Segment Start: Supplied material

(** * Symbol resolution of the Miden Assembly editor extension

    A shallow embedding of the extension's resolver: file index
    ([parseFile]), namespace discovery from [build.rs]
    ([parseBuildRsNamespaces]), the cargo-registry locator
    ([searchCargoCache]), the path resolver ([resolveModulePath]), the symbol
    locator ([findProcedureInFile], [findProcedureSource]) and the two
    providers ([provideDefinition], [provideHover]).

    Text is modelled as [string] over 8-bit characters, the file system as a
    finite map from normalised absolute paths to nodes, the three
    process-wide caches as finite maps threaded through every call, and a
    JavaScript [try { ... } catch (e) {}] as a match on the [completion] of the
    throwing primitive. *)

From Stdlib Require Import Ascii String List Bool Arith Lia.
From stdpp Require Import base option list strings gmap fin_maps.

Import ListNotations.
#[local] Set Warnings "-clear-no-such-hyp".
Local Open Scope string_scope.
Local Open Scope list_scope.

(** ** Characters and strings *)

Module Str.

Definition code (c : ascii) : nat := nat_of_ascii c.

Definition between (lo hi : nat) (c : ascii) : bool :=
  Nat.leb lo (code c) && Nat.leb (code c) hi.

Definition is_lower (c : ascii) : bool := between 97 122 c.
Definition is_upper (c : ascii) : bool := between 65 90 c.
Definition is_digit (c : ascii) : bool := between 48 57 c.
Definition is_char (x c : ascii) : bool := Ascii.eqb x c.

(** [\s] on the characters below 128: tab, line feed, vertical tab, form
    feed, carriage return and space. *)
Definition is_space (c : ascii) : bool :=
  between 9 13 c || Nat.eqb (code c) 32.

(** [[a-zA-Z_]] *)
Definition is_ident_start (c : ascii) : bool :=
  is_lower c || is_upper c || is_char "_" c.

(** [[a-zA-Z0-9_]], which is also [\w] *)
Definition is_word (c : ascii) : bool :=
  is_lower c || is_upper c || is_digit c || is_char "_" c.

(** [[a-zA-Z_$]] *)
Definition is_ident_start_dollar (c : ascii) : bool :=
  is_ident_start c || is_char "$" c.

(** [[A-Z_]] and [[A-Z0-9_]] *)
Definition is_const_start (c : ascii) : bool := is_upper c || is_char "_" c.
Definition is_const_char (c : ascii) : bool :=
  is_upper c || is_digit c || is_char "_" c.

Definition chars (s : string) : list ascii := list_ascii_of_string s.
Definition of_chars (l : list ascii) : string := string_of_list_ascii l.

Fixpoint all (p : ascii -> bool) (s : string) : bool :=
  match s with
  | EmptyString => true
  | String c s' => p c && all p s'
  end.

Segment End: Supplied material

→ **Problem requirements**
With nothing added or left out, print the data again.

→ **Solution for this task**
(** * Symbol resolution of the Miden Assembly editor extension

    A shallow embedding of the extension's resolver: file index
    ([parseFile]), namespace discovery from [build.rs]
    ([parseBuildRsNamespaces]), the cargo-registry locator
    ([searchCargoCache]), the path resolver ([resolveModulePath]), the symbol
    locator ([findProcedureInFile], [findProcedureSource]) and the two
    providers ([provideDefinition], [provideHover]).

    Text is modelled as [string] over 8-bit characters, the file system as a
    finite map from normalised absolute paths to nodes, the three
    process-wide caches as finite maps threaded through every call, and a
    JavaScript [try { ... } catch (e) {}] as a match on the [completion] of the
    throwing primitive. *)

From Stdlib Require Import Ascii String List Bool Arith Lia.
From stdpp Require Import base option list strings gmap fin_maps.

Import ListNotations.
#[local] Set Warnings "-clear-no-such-hyp".
Local Open Scope string_scope.
Local Open Scope list_scope.

(** ** Characters and strings *)

Module Str.

Definition code (c : ascii) : nat := nat_of_ascii c.

Definition between (lo hi : nat) (c : ascii) : bool :=
  Nat.leb lo (code c) && Nat.leb (code c) hi.

Definition is_lower (c : ascii) : bool := between 97 122 c.
Definition is_upper (c : ascii) : bool := between 65 90 c.
Definition is_digit (c : ascii) : bool := between 48 57 c.
Definition is_char (x c : ascii) : bool := Ascii.eqb x c.

(** [\s] on the characters below 128: tab, line feed, vertical tab, form
    feed, carriage return and space. *)
Definition is_space (c : ascii) : bool :=
  between 9 13 c || Nat.eqb (code c) 32.

(** [[a-zA-Z_]] *)
Definition is_ident_start (c : ascii) : bool :=
  is_lower c || is_upper c || is_char "_" c.

(** [[a-zA-Z0-9_]], which is also [\w] *)
Definition is_word (c : ascii) : bool :=
  is_lower c || is_upper c || is_digit c || is_char "_" c.

(** [[a-zA-Z_$]] *)
Definition is_ident_start_dollar (c : ascii) : bool :=
  is_ident_start c || is_char "$" c.

(** [[A-Z_]] and [[A-Z0-9_]] *)
Definition is_const_start (c : ascii) : bool := is_upper c || is_char "_" c.
Definition is_const_char (c : ascii) : bool :=
  is_upper c || is_digit c || is_char "_" c.

Definition chars (s : string) : list ascii := list_ascii_of_string s.
Definition of_chars (l : list ascii) : string := string_of_list_ascii l.

Fixpoint all (p : ascii -> bool) (s : string) : bool :=
  match s with
  | EmptyString => true
  | String c s' => p c && all p s'
  end.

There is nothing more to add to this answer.